[vox-tech] home server choice

Tony Cratz cratz at hematite.com
Sun Sep 20 16:10:06 PDT 2009


Hai Yi wrote:
> first, i have already had my server running on a ubuntu box at home, i
> want to upgrade it to a more reliable solution since my data become
> more important.
> As to Tony's question, the services I need to have are: web pages,
> ssh, ftp, and svn; also as a media server for internal use.
> I have only a home router, but it's fine for me, at least for now; i
> don't really need a static IP, everytime it changes, I just re-route
> it, it doesn't happen too often.
> As of the hard disk, I am thinking of 1TB, and having a raid support,
> but I heard we can have it in a software way?

	So you want what I will call a general server. This can be
	any good computer. In the past (and even now) I use my main
	desktop system as my server.

	Seeing you want it to be a Web, FTP, SVN and media server (I
	assume storage of files but are you also planning on streaming?)
	it means you will want to have some large storage of data.

	Again as I pointed out before it is getting harder to find IDE
	drives. All drives are slowing being moved to SATA drives. You
	can get a PCI/SATA board for about $15.00 to convert an older
	computer over or just get a case which was SATA to begin with.

	As for the computer itself, if you don't have a good computer
	look toward a computer liquidator for getting a used computer.
	In the past I was able to get a P4 2.3 Ghz 750 Megs of RAM for
	the large cost of $75.00 via a liquidator (no drives). This
	replaced my old system.

	As for type of CPU, of the list you provided, WEB, FTP, SVN
	and media server, the media server is the only one which may
	have some CPU requirements. The others can be with a slower
	processor. For years I ran my home server using a PII-450 Mhz
	CPU with 512 Megs RAM. This worked fine but when mailman was
	pushing out a message to a exploded mail list the CPU would
	bind up. Moving to a faster CPU solved this problem.

	Lets talk about home routers for a quick moment. I use to
	have a Cisco-806 router (really a SOHO small office, home
	office router) which worked great for me. At the end of May it
	died and I had to quickly put in a new router. I had a D-Link
	which I was able to get working for my surfing but had some real
	issues with punching holes through its firewall and doing
	port-forwarding. I could not get it to work correctly. But I
	was mostly back on line for a while.

	I had a old computer around the house with a small 5 Gig hard
	drive. I used this box and installed the Vyatta software router
	on it which I'm still using today and love.
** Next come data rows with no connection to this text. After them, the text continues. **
(** X22: the counts of the health check follow the requests for a
    registered vehicle: a reading ingested adds one to the readings and
    leaves the vehicles as many; a history query changes no count;
    deleting the vehicle takes one from the vehicles and the vehicle's
    readings from the readings, and leaves the alerts as many. *)
Theorem health_counts rt w vin :
  vin ≠ "" → known w vin →
  let '(totalVehicles, totalAlerts, totalTelemetryRecords) := health_stats w in
  (∀ b, readable b →
     ∃ n, health_stats (app rt (POST_telemetry vin b) w).2 =
            (totalVehicles, n, S totalTelemetryRecords)) ∧
  (∀ q, health_stats (app rt (GET_telemetry vin q) w).2 = health_stats w) ∧
  ∃ n r, health_stats (app rt (DELETE_vehicle vin) w).2 = (n, totalAlerts, r) ∧
         S n = totalVehicles ∧
         (r + length (stored w vin))%nat = totalTelemetryRecords.
Proof.
  intros Hne Hknown. unfold health_stats. split; [|split].
  - intros b [Hnull Hundef]. unfold POST_telemetry.
    rewrite app_post_telemetry, post_telemetry_known by done. cbv zeta.
    match goal with |- context [generateAlerts rt ?t ?w0] =>
      pose proof (generateAlerts_storage rt t w0) as Hgen;
      destruct (generateAlerts rt t w0) as [generated w1]
    end.
    destruct Hgen as (Hveh & Htd & _). simpl in *. rewrite Hveh, Htd.
    eexists. by rewrite total_pushed.
  - intros q. unfold GET_telemetry. rewrite app_get_telemetry by done.
    rewrite get_telemetry_storage by done. simpl.
    rewrite total_alter; [done|]. intros records. apply js_sort_length.
  - unfold DELETE_vehicle. rewrite app_delete_vehicle by done.
    unfold delete_vehicle. run_monad. unfold known in Hknown.
    rewrite Hknown. simpl. do 2 eexists. split; [done|]. split.
    + apply has_true in Hknown.
      rewrite map_size_delete_Some by done.
      destruct Hknown as [v Hv].
      assert (size (vehicles w) ≠ 0%nat) as Hsize; [|lia].
      intros Hempty%map_size_empty_iff.
      by rewrite Hempty, lookup_empty in Hv.
    + apply total_delete.
Qed.

(** ** Fetching alerts *)

Lemma app_get_alert rt alertId q b :
  alertId ≠ "" →
  app rt (mkRequest GET ["api"; "alerts"; alertId] q b) =
    get_alert [("alertId", alertId)]
      (mkRequest GET ["api"; "alerts"; alertId] q b).
Proof.
  intros Hne%String.eqb_neq. unfold app, routes. cbn. by rewrite Hne.
Qed.

(** X23: a status update is read back: after the status of an alert of
    the ledger was set to a truthy value, fetching the alert answers it
    with that status and every other field as before, and fetching any
    other alert answers what it answered before. *)
Theorem update_then_fetch rt w alertId alert status :
  alertId ≠ "" → alerts w !! alertId = Some alert → truthy status = true →
  let w1 := (app rt (PUT_alert alertId status) w).2 in
  app rt (GET_alert alertId) w1 =
    (Respond 200 (AlertData (Alert.with_status alert status)), w1) ∧
  ∀ k, k ≠ "" → k ≠ alertId →
    (app rt (GET_alert k) w1).1 = (app rt (GET_alert k) w).1.
Proof.
  intros Hne Halert Htruthy w1.
  assert (w1 = set_alerts (insert alertId (Alert.with_status alert status)) w)
    as ->.
  { unfold w1, PUT_alert. rewrite app_update_alert by done.
    unfold update_alert. run_monad. rewrite Halert. cbn.
    by rewrite Htruthy. }
  unfold GET_alert. split.
  - rewrite app_get_alert by done. unfold get_alert. run_monad.
    by rewrite lookup_insert_eq.
  - intros k Hk Hother. rewrite !app_get_alert by done.
    unfold get_alert. run_monad. rewrite lookup_insert_ne by done.
    by destruct (alerts w !! k).
Qed.

(** X24: for an identifier the ledger does not hold, fetching the alert
    and updating its status are answered 404 "Alert not found", whatever
    the query or the body, and the storage is left as it was. *)
Theorem unknown_alert_not_found rt w alertId q b :
  alertId ≠ "" → alerts w !! alertId = None →
  app rt (mkRequest GET ["api"; "alerts"; alertId] q b) w =
    (not_found "Alert not found", w) ∧
  app rt (mkRequest PUT ["api"; "alerts"; alertId] q b) w =
    (not_found "Alert not found", w).
Proof.
  intros Hne Hnone. rewrite app_get_alert, app_update_alert by done.
  unfold get_alert, update_alert. run_monad. by rewrite Hnone.
Qed.

(** ** Worked instances of the further properties *)

Lemma example_uuid_inj : Inj (=) (=) (uuid example_runtime).
Proof. intros i j H. by apply (inj pretty) in H. Qed.

Lemma example_clock_monotone : monotone_clock example_runtime.
Proof. intros i j H. simpl. lia. Qed.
It gives me all of
	the control I had with the Cisco-806 router and more. And the
	cost to me was great, FREE!!!!!!. Vyatta is an Open Source
	router with the goal of taking over Cisco market. And most of us
	have an older computer we are not using which works great for a
	router. While I have in my collection right now 5 routers
	(2 non-WiFi, 3 WiFi) I only use one of the WiFi at home for
	the rare times I want to be wireless instead of wired (I like
	the security of being wired and not having a neighbor trying
	to snoop my WiFi connection). I normally keep my home WiFi
	turned off. Anyway where I'm going with this is I'm not planning
	on ever using a home or SOHO router as a main router again. I
	would use Vyatta software router. Yes I know about OpenWRT but
	I'm not convince I want to go that router. And so far Vyatta
	does not have a version which will work with WRT routers yet.

	Anyway I hope the above will give you some ideas of what you
	can do. At the same time, I might suggest you look at a hosting
	company such as 1&1.com to do the hosting of web pages. It might
	be a better/cheaper solution for you. You mileage may vary.
	Most of my friends who use to host their own servers has moved
	to a hosting company the small amount of web pages and E-mail
	they served and dropped from having 5 static IPs to a single
	DHCP connection. Thus dropping their monthly cost from about
	$50/month to closer to $30/month ($20/month DHCP, $10/month
	for web/email hosting). And this also means they don't have to
	worry about doing OS upgrades as much (I should note they were
	running CentOS base systems and not Debian base systems). It
	also means someone else does their SPAM filtering for them
	instead of using their own.

	For myself I enjoy having my own servers (which are both Debian
	for different reasons). If I was to set-up a new server be it
	for a friend or a business I would really take a look at using
	Ubuntu. I have worked with CentOS, FreeBSD, OpenBSD, Solaris
	and Debian base systems. The Debian base have been the easies
	to work with. With that said I'm kind of keeping an eye on
	Nexenta with is a Debian base OpenSolaris OS.